Welcome to another Wearability Wednesday post, in which I re-visit a hand-knitted garment and discuss its wearability. The garment in question today is the turtleneck which I finished in early February 2015 and blogged here; below is a photo taken just after finishing.
The pattern, Lightweight Pullover, was designed by Hannah Fettig. I took much inspiration from Hannah’s design and the many projects on Ravelry. (This is a very popular design.) Once I got going, however, I did my own thing as far as the numbers go – increasing and decreasing where needed, and not paying much attention to the pattern specs. I took minimal notes, which you can find on my Ravelry project page, here. I did change the waistband and the cuffs to seed stitch, which I think adds much to the look of the garment.
Of all of the hand-knitted garments in my wardrobe, this is probably the one that has been worn the most in the last year. Partly, this is due to the fact that I knit it after I put on weight. (I gained about 10 kilos during 2013-14; many of the knits I made before that are temporarily in storage.) But mostly, its because it is a very serviceable pullover that fits well into my wardrobe and my lifestyle.
I frequently wear it with jeans. It is easy to throw in a suitcase and thus it has been worn all over the globe in the last two years. Below, I am wearing it while examining wool fleeces in the basement of a shop in Llandudno (blogged about here).
I like that it is lightweight; it is knit in fingering weight wool and this makes it easy to wear and to layer. I used Madelinetosh Tosh Merino Light in the fabulous colour Tart. Note that the pattern calls for sportweight wool, but after seeing dozens of Lightwieght Pullovers knit in Tosh Merino Light, I decided that it gave really nice drape.
I also often wear this garment to the office. It can be quite easily dressed up or down. Usually, I will pair it with grey or black, as with these grey trousers:
Or this black pencil skirt:
These are all great features and means it gets worn a lot. But, of course, there are some negatives as well. This is the first garment I knit in Tosh Merino Light, and I find that it pills. A lot:
While Tart is a gorgeous colour, I have found it to be a little bit less versatile than I originally thought. I would normally pair a deep wine with black, grey, navy or brown. In actual fact, I find that it works much better with blacks and greys than with browns and navys. Here is a shot with navy; I’m not sure it comes through well in the photo, but the grey tones in the yarn cause it to clash just a bit with the navy (I know this is nit-picky, but it does make it less adaptable in my wardrobe).
I also have concerns about the fit through the shoulders and arms. I think it is about a good a fit as a raglan can be, but I am starting to think that a set-in shoulder has a much better fit. And, it is perhaps a bit too tight (alsa, the weight gain!). But what bothers me most is the slight felting under the arms:
Surely, I can’t be the only person who sweats? The only solution I see is a looser fit under the arms; perhaps more length in the armscythe? (And a bit more width in the bicep?)

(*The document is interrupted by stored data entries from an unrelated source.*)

(** One step of a bind whose first step is solved by [tac]. *)
Ltac os_step tac := eapply os_bind_ok; [tac| |reflexivity].

Lemma set_stdin_files input st : os_files (set_stdin input st) = os_files st.
Proof. done. Qed.

Lemma set_files_id st : set_files (os_files st) st = st.
Proof. by destruct st. Qed.

(** The authorization prompt and the caching notice, as printed. *)
Definition prompt_line `{GoogleAPI Config Client Srv} (config : Config) : bytes :=
  ("Go to the following link in your browser then type the authorization code: "
   ++ "010"%char :: AuthCodeURL config "state-token") ++ ["010"%char].

Definition saving_line (path : bytes) : bytes :=
  ("Saving credential file to: " ++ path) ++ ["010"%char].

Section FlowLemmas.
Context `{TokenJSON} `{GoogleAPI Config Client Srv}.

Lemma fmt_Scan_eof st :
  scan_skip (os_stdin st) = [] → fmt_Scan st = (set_stdin [] st, mkIO [] (Ok (inr ("EOF" : bytes)))).
Proof. intros Hs. unfold fmt_Scan. by rewrite Hs. Qed.

Lemma fmt_Scan_word st c s code rest :
  scan_skip (os_stdin st) = c :: s → scan_word (c :: s) = (code, rest) →
  fmt_Scan st = (set_stdin rest st, mkIO [] (Ok (inl code))).
Proof. intros Hs Hw. unfold fmt_Scan. rewrite Hs. cbv zeta. by rewrite Hw. Qed.

Lemma getTokenFromWeb_eof config st :
  scan_skip (os_stdin st) = [] →
  getTokenFromWeb config st =
  (set_stdin [] st, mkIO [prompt_line config] (Err (Fatal (setup_message (ReadAuthCode "EOF"))))).
Proof.
  intros Hs. unfold getTokenFromWeb.
  os_step ltac:(reflexivity). os_step ltac:(apply fmt_Scan_eof, Hs). reflexivity.
Qed.

Lemma getTokenFromWeb_code config st c s code rest :
  scan_skip (os_stdin st) = c :: s → scan_word (c :: s) = (code, rest) →
  getTokenFromWeb config st =
  (set_stdin rest st,
   mkIO [prompt_line config]
        (match Exchange config code with
         | inl tok => Ok tok
         | inr err => Err (Fatal (setup_message (ExchangeToken err)))
         end)).
Proof.
  intros Hs Hw. unfold getTokenFromWeb.
  os_step ltac:(reflexivity). os_step ltac:(eapply fmt_Scan_word; eauto).
  cbv beta iota. destruct (Exchange config code); reflexivity.
Qed.

Lemma saveToken_denied path t st :
  path ∈ os_denied st →
  saveToken path t st =
  (st, mkIO [saving_line path]
            (Err (Fatal (setup_message (CacheToken ("open " ++ path ++ ": permission denied")))))).
Proof.
  intros Hd. unfold saveToken. os_step ltac:(reflexivity).
  os_step ltac:(unfold os_OpenFile; rewrite bool_decide_eq_true_2 by done; reflexivity).
  reflexivity.
Qed.

(** After [OpenFile] truncated it, the file holds what [Encode] wrote:
    the token, or nothing when the write failed. *)
Lemma saveToken_written path t st :
  path ∉ os_denied st →
  saveToken path t st =
  (set_files (<[path := if os_disk_full st then [] else EncodeToken t]> (os_files st)) st,
   mkIO [saving_line path] (Ok tt)).
Proof.
  intros Hd. unfold saveToken. os_step ltac:(reflexivity).
  os_step ltac:(unfold os_OpenFile; rewrite bool_decide_eq_false_2 by done; reflexivity).
  cbv beta iota. destruct (os_disk_full st) eqn:E;
    os_step ltac:(unfold os_Write; cbn [os_disk_full set_files]; rewrite E; reflexivity);
    [reflexivity|].
  cbn. rewrite lookup_insert_eq, insert_insert_eq. reflexivity.
Qed.

End FlowLemmas.

(** ** [getClient] on every branch *)

Section GetClient.
Context `{TokenJSON} `{GoogleAPI Config Client Srv}.

(** The token [token.json] holds, when it holds one that decodes. *)
Definition cached_token (st : OsState) : option Token :=
  match os_files st !! tokFile with
  | Some data => match DecodeToken data with inl t => Some t | inr _ => None end
  | None => None
  end.

(** The web flow, case by case: no code on standard input, a code the
    server rejects, a token that cannot be cached, or a cached token
    (empty when the write failed). *)
Definition web_outcome (config : Config) (st : OsState) : OsState * IO Client :=
  match scan_skip (os_stdin st) with
  | [] => (set_stdin [] st,
           mkIO [prompt_line config] (Err (Fatal (setup_message (ReadAuthCode "EOF")))))
  | s =>
      let '(code, rest) := scan_word s in
      match Exchange config code with
      | inr err => (set_stdin rest st,
                    mkIO [prompt_line config] (Err (Fatal (setup_message (ExchangeToken err)))))
      | inl tok =>
          if bool_decide (tokFile ∈ os_denied st)
          then (set_stdin rest st,
                mkIO [prompt_line config; saving_line tokFile]
                     (Err (Fatal (setup_message
                                    (CacheToken ("open " ++ tokFile ++ ": permission denied"))))))
          else (set_files (<[tokFile := if os_disk_full st then [] else EncodeToken tok]>
                             (os_files st)) (set_stdin rest st),
                mkIO [prompt_line config; saving_line tokFile] (Ok (ConfigClient config tok)))
      end
  end.

Lemma tokenFromFile_cached st t :
  cached_token st = Some t → tokenFromFile tokFile st = (st, mkIO [] (Ok (inl t))).
Proof.
  unfold cached_token, tokenFromFile, os_ReadFile.
  destruct (os_files st !! tokFile); [|done].
  by destruct (DecodeToken _); intros [= ->].
Qed.

Lemma tokenFromFile_missing st :
  cached_token st = None → ∃ err, tokenFromFile tokFile st = (st, mkIO [] (Ok (inr err))).
Proof.
  unfold cached_token, tokenFromFile, os_ReadFile.
  destruct (os_files st !! tokFile); [|eauto].
  destruct (DecodeToken _); [done|eauto].
Qed.

(** With a token in [token.json], [getClient] stops at line 24. *)
Lemma getClient_from_cache config st t :
  cached_token st = Some t → getClient config st = (st, mkIO [] (Ok (ConfigClient config t))).
Proof.
  intros C. unfold getClient.
  os_step ltac:(by apply tokenFromFile_cached). os_step ltac:(reflexivity). reflexivity.
Qed.

Lemma getClient_run config st :
  getClient config st =
  match cached_token st with
  | Some t => (st, mkIO [] (Ok (ConfigClient config t)))
  | None => web_outcome config st
  end.
Proof.
  destruct (cached_token st) as [t|] eqn:C; [by apply getClient_from_cache|].
  unfold getClient.
  destruct (tokenFromFile_missing st C) as [err Hf].
  unfold web_outcome. destruct (scan_skip (os_stdin st)) as [|c s] eqn:Hs.
  { os_step ltac:(exact Hf). apply os_bind_err, os_bind_err, getTokenFromWeb_eof, Hs. }
  destruct (scan_word (c :: s)) as [code rest] eqn:Hw.
  pose proof (getTokenFromWeb_code config st c s code rest Hs Hw) as Hweb.
  destruct (Exchange config code) as [tok|e] eqn:Ex;
    [|os_step ltac:(exact Hf); by apply os_bind_err, os_bind_err].
  case_bool_decide as Hd; os_step ltac:(exact Hf); cbv beta iota.
  - apply os_bind_err. os_step ltac:(exact Hweb). by apply os_bind_err, saveToken_denied.
  - os_step ltac:(os_step ltac:(exact Hweb); os_step ltac:(by apply saveToken_written);
                  reflexivity).
    reflexivity.
Qed.

(** The web flow on a code the server accepts, with [token.json]
    openable: the token is written, or truncated to nothing on a full
    disk, and the run succeeds either way. *)
Lemma web_outcome_code config st c s code rest tok :
  scan_skip (os_stdin st) = c :: s → scan_word (c :: s) = (code, rest) →
  Exchange config code = inl tok → tokFile ∉ os_denied st →
  web_outcome config st =
  (set_files (<[tokFile := if os_disk_full st then [] else EncodeToken tok]> (os_files st))
             (set_stdin rest st),
   mkIO [prompt_line config; saving_line tokFile] (Ok (ConfigClient config tok))).
Proof.
  intros Hs Hw Hx Hd. unfold web_outcome. rewrite Hs. cbv beta iota. rewrite Hw. cbv beta iota.
  by rewrite Hx, bool_decide_eq_false_2 by done.
Qed.

(** The three ways the web flow ends. *)
Lemma web_outcome_Ok config st st' out c :
  web_outcome config st = (st', mkIO out (Ok c)) →
  ∃ tok rest, c = ConfigClient config tok ∧ (tokFile ∉ os_denied st) ∧
    st' = set_files (<[tokFile := if os_disk_full st then [] else EncodeToken tok]> (os_files st))
                    (set_stdin rest st).
Proof.
  unfold web_outcome. destruct (scan_skip _) as [|c0 s]; [done|].
  destruct (scan_word _) as [code rest]. destruct (Exchange config code) as [tok|]; [|done].
  case_bool_decide; [done|]. intros [= <- _ <-]. eauto.
Qed.

Lemma web_outcome_Err config st st' out e :
  web_outcome config st = (st', mkIO out (Err e)) →
  os_files st' = os_files st ∧
  ∃ err, e = Fatal (setup_message (ReadAuthCode err)) ∨
         e = Fatal (setup_message (ExchangeToken err)) ∨
         e = Fatal (setup_message (CacheToken err)).
Proof.
  unfold web_outcome. destruct (scan_skip _) as [|c0 s]; [intros [= <- _ <-]; eauto|].
  destruct (scan_word _) as [code rest]. destruct (Exchange config code) as [tok|err].
  - case_bool_decide; [intros [= <- _ <-]; eauto 10|done].
  - intros [= <- _ <-]; eauto 10.
Qed.

(** Whatever its outcome, the web flow writes no file but [token.json]. *)
Lemma web_outcome_frame config st p :
  p ≠ tokFile → os_files (web_outcome config st).1 !! p = os_files st !! p.
Proof.
  intros Hp. unfold web_outcome. destruct (scan_skip _) as [|c0 s]; [done|].
  destruct (scan_word _) as [code rest]. destruct (Exchange config code); [|done].
  case_bool_decide; [done|]. cbn [fst set_files os_files]. by rewrite lookup_insert_ne by congruence.
Qed.

Lemma cached_token_set_stdin input st : cached_token (set_stdin input st) = cached_token st.
Proof. done. Qed.

Lemma web_outcome_head config st :
  head (io_out (web_outcome config st).2) = Some (prompt_line config).
Proof.
  unfold web_outcome. destruct (scan_skip _) as [|c0 s]; [done|].
  destruct (scan_word _) as [code rest]. destruct (Exchange config code); [|done].
  by case_bool_decide.
Qed.

Lemma web_outcome_disk config st : os_disk_full (web_outcome config st).1 = os_disk_full st.
Proof.
  unfold web_outcome. destruct (scan_skip _) as [|c0 s]; [done|].
  destruct (scan_word _) as [code rest]. destruct (Exchange config code); [|done].
  by case_bool_decide.
Qed.

End GetClient.

(** ** The connection steps, on every branch *)

Section Connect.
Context `{TokenJSON} `{GoogleAPI Config Client Srv}.

Lemma connect_os_run st :
  connect_os st =
  match os_ReadFile "credentials.json" st with
  | inr err => (st, mkIO [] (Err (Fatal (setup_message (ReadCredentials err)))))
  | inl b =>
      match ConfigFromJSON b GmailReadonlyScope with
      | inr err => (st, mkIO [] (Err (Fatal (setup_message (ParseCredentials err)))))
      | inl config =>
          ((getClient config st).1,
           match io_res (getClient config st).2 with
           | Ok client =>
               mkIO (io_out (getClient config st).2)
                    (match NewService client with
                     | inl srv => Ok srv
                     | inr err => Err (Fatal (setup_message (NewServiceFailed err)))
                     end)
           | Err e => mkIO (io_out (getClient config st).2) (Err e)
           end)
      end
  end.
Proof.
  unfold connect_os. destruct (os_ReadFile _ st) as [b|err] eqn:Hr.
  2: { os_step ltac:(reflexivity). rewrite Hr. reflexivity. }
  destruct (ConfigFromJSON b _) as [config|err] eqn:Hcf.
  2: { os_step ltac:(reflexivity). rewrite Hr. cbv beta iota. rewrite Hcf. reflexivity. }
  destruct (getClient config st) as [st' [out [client|e]]] eqn:Hc; cbn [fst snd io_res io_out];
    os_step ltac:(reflexivity); rewrite Hr; cbv beta iota; rewrite Hcf.
  - eapply os_bind_ok; [exact Hc| |by rewrite app_nil_r].
    destruct (NewService client); reflexivity.
  - by apply os_bind_err.
Qed.

(** The connection succeeds when every step does. *)
Lemma connect_os_ok st b config st' out client srv :
  os_ReadFile "credentials.json" st = inl b → ConfigFromJSON b GmailReadonlyScope = inl config →
  getClient config st = (st', mkIO out (Ok client)) → NewService client = inl srv →
  connect_os st = (st', mkIO out (Ok srv)).
Proof.
  intros Hr Hcf Hc Hns. rewrite connect_os_run, Hr. cbv beta iota. rewrite Hcf, Hc.
  cbn [fst snd io_res io_out]. by rewrite Hns.
Qed.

The verdict: this is a fabulous and versatile piece in my wardrobe that sees a lot of wear. If I were to make it again, I think I would try a different yarn (one that would pill less), and I would add a bit of give to the upper arm. I think I would also do something with the cowl – make it a bit longer or give it more volume, perhaps?
Now, it is time to watch the Gilmore Girls (I had never even heard of the show before this summer and am now mid-way through season five – no spoilers please) and do some Christmas gift knitting. Enjoy your Wednesday!
Last week I finished knitting and blocked my turtleneck based on Hannah Fettig’s Lightweight Pullover pattern. I then procrastinated for a week before weaving in the few ends. Finally, this morning, I was able to wear it!
I love how this turned out. The fit is perfect. This might be because I tried it on every few inches and knit it to fit.
I mentioned in a previous post that I was considering making the seed stitch border at the hips a bit longer. I ended up doing this, taking out the cast-off border and adding half an inch of seed stitch for a total of 2.5 inches. The pattern calls for ribbing at the cuffs and hem, but I really like the look of the seed stitch; I think it gives the sweater a bit of a dressier line.
I knit this with Madelinetosh Tosh Merino Light in Tart. I wet blocked it, giving it a good soak. I poured a cup of white vinegar in the water to help set the dye. It definitely ran – if you are going to use Tart in colourwork I strongly recommend you wash all the dye out first. I put it through a gentle spin cycle in the washer (inside a bag for delicate wash), and then laid it out to dry. I didn’t need to pin it as the size was already perfect. A warning, however, Tosh Merino Light does grow lengthwise after a soak – the sweater is two inches longer than pre-blocking. Luckily, I was expecting this and the length came out perfectly.
I am particularly pleased with the fit in the shoulder and arm. I mentioned in a previous post that I didn’t follow the numbers in the pattern, but just winged all of the math. This method works well when knitting top-down in the round since you can try it on as you go.
Most knitters will alternate skeins every row when using hand dyed yarn to avoid pooling. It turns out that I am terrible at doing this when knitting in the round; the join always looks messy. Besides that, it is awkward and I hate doing it. For this sweater, I only alternated for an inch or so every time I joined a new colour. I was lucky and didn’t get much pooling.
I love the fact that this sweater is so versatile. I wore it above with dressy navy slacks and heels. Here it is with a skirt. (It would look better with a navy,brown or black skirt, but you get the idea.)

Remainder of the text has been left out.